The U.S. industrial vacancy rate is beginning to plateau as the new supply of industrial properties begins to fall.
That’s one of the key findings in Colliers’ third quarter 2024 national industrial report.
According to Colliers’ research, the average industrial vacancy rate in the United States climbed by 19 basis points to 6.6% in the third quarter of this year.
That is an increase, but it’s a small one. Colliers reported that last quarter’s increase in vacancy rate was the smallest quarterly jump since the industrial vacancy rate began to increase in the latter months of 2022.
Part of this is because of the slowdown in new industrial supply. According to Colliers’ numbers, new industrial supply totaled 76 million square feet in the third quarter. That is the lowest since early 2021 and 54% below the 163 million square feet of industrial space delivered during the third quarter last year.

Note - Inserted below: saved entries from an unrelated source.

(* ===== verification/X86VmProps.v ===== *)
(** * lib/x86/vm.c: page tables and the translation they define

    [hw_walk] is the page walk of the processor; the theorems relate the
    functions of vm.c to it. *)

From S2P Require Import Prelude.
From S2P Require Import Bitops.
From S2P Require Import LinkedList.
From S2P Require Import AllocPage.
From S2P Require Import PageMem.
From S2P Require Import X86Vm.

(** ** Entries and indices *)

Lemma PT_ADDR_MASK_shift : PT_ADDR_MASK = Z.shiftl (Z.ones 40) 12.
Proof. by vm_compute. Qed.

Lemma pte_addr_eq e : pte_addr e = (e / 2 ^ 12) mod 2 ^ 40 * 2 ^ 12.
Proof.
  unfold pte_addr. rewrite PT_ADDR_MASK_shift.
  transitivity (Z.shiftl (Z.land (Z.shiftr e 12) (Z.ones 40)) 12).
  - apply Z.bits_inj'. intros k Hk. rewrite Z.land_spec, !Z.shiftl_spec by done.
    destruct (Z.lt_ge_cases k 12).
    + rewrite !(Z.testbit_neg_r _ (k - 12)) by lia. by rewrite andb_false_r.
    + rewrite Z.land_spec, Z.shiftr_spec by lia. by replace (k - 12 + 12) with k by lia.
  - by rewrite Z.land_ones, Z.shiftr_div_pow2, Z.shiftl_mul_pow2 by lia.
Qed.

Lemma pte_addr_page e : page_addr (pte_addr e).
Proof. rewrite pte_addr_eq. unfold page_addr, PAGE_SIZE, PAGE_SHIFT. change (u64 _) with 4096. Z.div_mod_to_equations. lia. Qed.

Lemma pte_addr_id p : page_addr p → pte_addr p = p.
Proof. rewrite pte_addr_eq. unfold page_addr. change PAGE_SIZE with 4096. intros [H1 H2]. Z.div_mod_to_equations. lia. Qed.

(** Flags that do not touch the address. *)
Definition flags_ok (f : Z) : Prop := 0 ≤ f < 2 ^ 64 ∧ pte_addr f = 0.

Lemma pte_addr_lor p f : page_addr p → flags_ok f → pte_addr (Z.lor p f) = p.
Proof.
  intros Hp [_ Hf]. unfold pte_addr in *. rewrite Z.land_lor_distr_l, Hf, Z.lor_0_r. by apply pte_addr_id.
Qed.

Lemma flags_lor f g : flags_ok f → flags_ok g → flags_ok (Z.lor f g).
Proof.
  intros [Hf Ef] [Hg Eg]. split; [by apply lor_word|]. unfold pte_addr in *. by rewrite Z.land_lor_distr_l, Ef, Eg.
Qed.

Definition vpn (va : Z) (l : Z) : Z := va mod 2 ^ 48 / 2 ^ (12 + 9 * l).

Lemma PGDIR_OFFSET_eq va l : 1 ≤ l → PGDIR_OFFSET va l = va / 2 ^ (12 + 9 * (l - 1)) mod 512.
Proof.
  intros Hl. unfold PGDIR_OFFSET, PGDIR_BITS, PGDIR_WIDTH, PGDIR_MASK, PAGE_SHIFT. change 511 with (Z.ones 9).
  rewrite Z.land_ones, Z.shiftr_div_pow2 by lia. do 3 f_equal. lia.
Qed.

Lemma PGDIR_OFFSET_range va l : 1 ≤ l → 0 ≤ PGDIR_OFFSET va l < 512.
Proof. intros Hl. rewrite PGDIR_OFFSET_eq by done. apply Z.mod_pos_bound. lia. Qed.

Lemma level_cases (l : Z) : 1 ≤ l ≤ 4 → l = 1 ∨ l = 2 ∨ l = 3 ∨ l = 4.
Proof. lia. Qed.

Lemma vpn_step va l : 1 ≤ l ≤ 4 → vpn va (l - 1) = vpn va l * 512 + PGDIR_OFFSET va l.
Proof.
  intros Hl. rewrite PGDIR_OFFSET_eq by lia. unfold vpn.
  destruct (level_cases l Hl) as [->|[->|[->| ->]]]; cbn -[Z.div Z.modulo]; Z.div_mod_to_equations; lia.
Qed.

Lemma vpn_top va : vpn va 4 = 0.
Proof. unfold vpn. apply Z.div_small. apply Z.mod_pos_bound. lia. Qed.

(** ** The page walk of the processor *)

(** An entry that ends the walk: of the last level, or a large page. *)
Definition leaf (l : Z) (e : Z) : bool := (l =? 1) || (((l =? 2) || (l =? 3)) && large e).

(** Level, address and value of the leaf entry that maps [va]. *)
Fixpoint hw_walk (n : nat) (m : pmem) (p va : Z) : option (Z * Z * Z) :=
  match n with
  | O => None
  | S n' =>
      let a := p + 8 * PGDIR_OFFSET va (Z.of_nat n) in
      e ← m !! a;
      if negb (present e) then None else
      if leaf (Z.of_nat n) e then Some (Z.of_nat n, a, e) else hw_walk n' m (pte_addr e) va
  end.

(** The physical address a leaf entry of level [l] gives to [va]. *)
Definition leaf_phys (l e va : Z) : Z :=
  pte_addr e / 2 ^ PGDIR_BITS l * 2 ^ PGDIR_BITS l + va mod 2 ^ PGDIR_BITS l.
Definition translate (m : pmem) (root va : Z) : option Z :=
  '(l, _, e) ← hw_walk 4 m root va; Some (leaf_phys l e va).

(** ** Well-formed tables *)

(** [tabs] names the pages used as tables, with their level and the upper
    part of the addresses they translate.  Every table the processor reaches is
    in [tabs]; a page may stay in [tabs] without being reached, since the
    source never releases a table, also when an entry for a large page
    replaces the entry that pointed to it.  Where the difference matters,
    [walks_through] says that a table is reached. *)
Record pt_ok (root : Z) (tabs : gmap Z (Z * Z)) (m : pmem) : Prop := {
  po_root : tabs !! root = Some (4, 0);
  po_page p l v : tabs !! p = Some (l, v) → 1 ≤ l ≤ 4 ∧ page_addr p ∧ 0 < p;
  po_entry p l v i : tabs !! p = Some (l, v) → 0 ≤ i < 512 → ∃ e, m !! (p + 8 * i) = Some e ∧ 0 ≤ e < 2 ^ 64;
  po_child p l v i e : tabs !! p = Some (l, v) → 0 ≤ i < 512 → m !! (p + 8 * i) = Some e →
    present e = true → leaf l e = false → tabs !! pte_addr e = Some (l - 1, v * 512 + i);
}.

Tenants are still claiming industrial space. Colliers reported that net industrial absorption across the United States totaled 39 million square feet in the third quarter. That brings the year-to-date amount of U.S. industrial absorption to 115 million square feet.
Expect a continued slowdown in new industrial construction. Colliers says that the development of new U.S. industrial space has decreased by 53% since its peak in 2022. New development will fall below 300 million square feet by early 2025.
While the U.S. industrial market is no longer in its boom phase, Colliers did report that 35 tenants across the country moved into spaces of 500,000 square feet or larger during the third quarter. Nearly half of these tenants were third-party logistics providers or packaging users.
What U.S. industrial markets performed well during the third quarter? Houston saw more than 5.7 million square feet of net absorption to lead the country, while Dallas-Fort Worth ranked second with more than 5.5 million square feet.
Chicago ranked second in the country for total inventory with 1.5 billion square feet of industrial space on the market. Chicago also saw its industrial vacancy rate fall to 4.9% during the third quarter down 29 basis points.
The Dallas-Fort Worth market had 1.1 billion square feet of industrial inventory as of the end of the third quarter.